Problem
Check every line of the entries below for the word "GetRMAdminAddressByID", and copy the ones that have it.

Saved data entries
(** The state a manager reports, [None] when it is down. *)
Lemma rm_state_run id a n :
  tokenless n →
  (refused a n → ∃ n', rm_state cap_of id a n = (Ok None, n') ∧ call_at a n n') ∧
  (∀ resp, answers a resp n → ∃ n',
     rm_state cap_of id a n = (Ok (Some (GetServiceStatusResponseProto_State resp)), n') ∧ call_at a n n').
Proof using PL user_known uuid_drawn headers_small status_callable.
  intros Hnt. destruct (ha_client a n) as (c & n1 & Hc & Hready & Hpeers & Htok).
  assert (call_at a n n1) as H1 by (split; [intros b _; by rewrite Hpeers|done]).
  split.
  - intros Hr. destruct (call_refused c a HA_SERVICE_PROTOCOL "getServiceStatus"
      mkGetServiceStatusRequestProto (mkGetServiceStatusResponseProto None None None) n1)
      as (e & n' & Hcall & Hat); [done|by apply (refused_ext a n); [rewrite Hpeers|]|].
    exists n'. split; [|by etrans]. unfold rm_state. rewrite (try_bind_ok _ _ _ _ _ Hc).
    erewrite try_bind_err by exact Hcall. reflexivity.
  - intros resp Hr. destruct (call_answered c a HA_SERVICE_PROTOCOL "getServiceStatus"
      mkGetServiceStatusRequestProto (mkGetServiceStatusResponseProto None None None) resp n1)
      as (n' & Hcall & Hat & _); [done|done|auto|by apply (answers_ext a resp n); [rewrite Hpeers|]|].
    exists n'. split; [|by etrans]. unfold rm_state. rewrite (try_bind_ok _ _ _ _ _ Hc).
    erewrite try_bind_ok by exact Hcall. reflexivity.
Qed.

(** The managers before [id] are idle, [id] is active: it is found, and only their admin
    ports were dialled. *)
Lemma find_active_run cf pre id post n :
  tokenless n → NoDup (admin_address_of cf <$> pre ++ [id])%list →
  Forall (λ x, idle (admin_address_of cf x) n) pre → says_active (admin_address_of cf id) n →
  ∃ n', find_active cap_of cf (pre ++ id :: post)%list n = (Ok (Some id), n') ∧ tokenless n' ∧
    ∀ b, b ∉ (admin_address_of cf <$> pre ++ [id])%list → net_peers n' !! b = net_peers n !! b.
Proof using PL user_known uuid_drawn headers_small status_callable.
  revert n. induction pre as [|x pre IH]; intros n Hnt Hnd Hidle Hact.
  - destruct Hact as (resp & Hans & Hst).
    destruct (rm_state_run id (admin_address_of cf id) n Hnt) as [_ H].
    destruct (H resp Hans) as (n' & Hrun & Helse & Htok). exists n'.
    split; [|split; [auto|intros b Hb; apply Helse; by apply not_elem_of_cons in Hb as [? _]]].
    cbn [app find_active]. unfold GetRMAdminAddressByID. rewrite Get_total.
    erewrite M_bind_ok by reflexivity. rewrite (M_bind_ok _ _ _ _ _ Hrun), Hst. reflexivity.
  - cbn [app fmap list_fmap] in Hnd. apply list.NoDup_cons in Hnd as [Hx Hnd].
    apply list.Forall_cons in Hidle as [Hi Hidle].
    destruct (rm_state_run x (admin_address_of cf x) n Hnt) as [Hdown Hup].
    assert (∃ st n1, rm_state cap_of x (admin_address_of cf x) n = (Ok st, n1) ∧
      st ≠ Some (Some HAServiceStateProto_ACTIVE) ∧ call_at (admin_address_of cf x) n n1)
      as (st & n1 & Hrun & Hst & Helse & Htok).
    { destruct Hi as [Hr|(resp & Hans & Hne)].
      - destruct (Hdown Hr) as (n1 & ? & ?). by exists None, n1.
      - destruct (Hup resp Hans) as (n1 & ? & ?). eexists _, n1. split; [done|]. split; [congruence|done]. }
    assert (∀ y, y ∈ (pre ++ [id])%list → admin_address_of cf y ≠ admin_address_of cf x) as Hne.
    { intros y Hy Heq. apply Hx. rewrite <- Heq. by apply list_elem_of_fmap_2. }
    destruct (IH n1) as (n' & Hfind & Htok' & Hpeers); [auto|done| | |].
    { apply list.Forall_forall. intros y Hy. rewrite list.Forall_forall in Hidle.
      eapply idle_ext; [apply Helse, Hne, elem_of_app; by left|by apply Hidle]. }
    { eapply says_active_ext; [apply Helse, Hne, elem_of_app; right; by left|done]. }
    exists n'. split; [|split; [done|]].
    + cbn [app find_active]. unfold GetRMAdminAddressByID at 1. rewrite Get_total.
      erewrite M_bind_ok by reflexivity. rewrite (M_bind_ok _ _ _ _ _ Hrun). cbn beta.
      destruct st as [[[]|]|]; done.
    + intros b Hb. cbn [app fmap list_fmap] in Hb. apply not_elem_of_cons in Hb as [Hb1 Hb2].
      by rewrite Hpeers, Helse.
Qed.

Task answer
    cbn [app find_active]. unfold GetRMAdminAddressByID. rewrite Get_total.
    + cbn [app find_active]. unfold GetRMAdminAddressByID at 1. rewrite Get_total.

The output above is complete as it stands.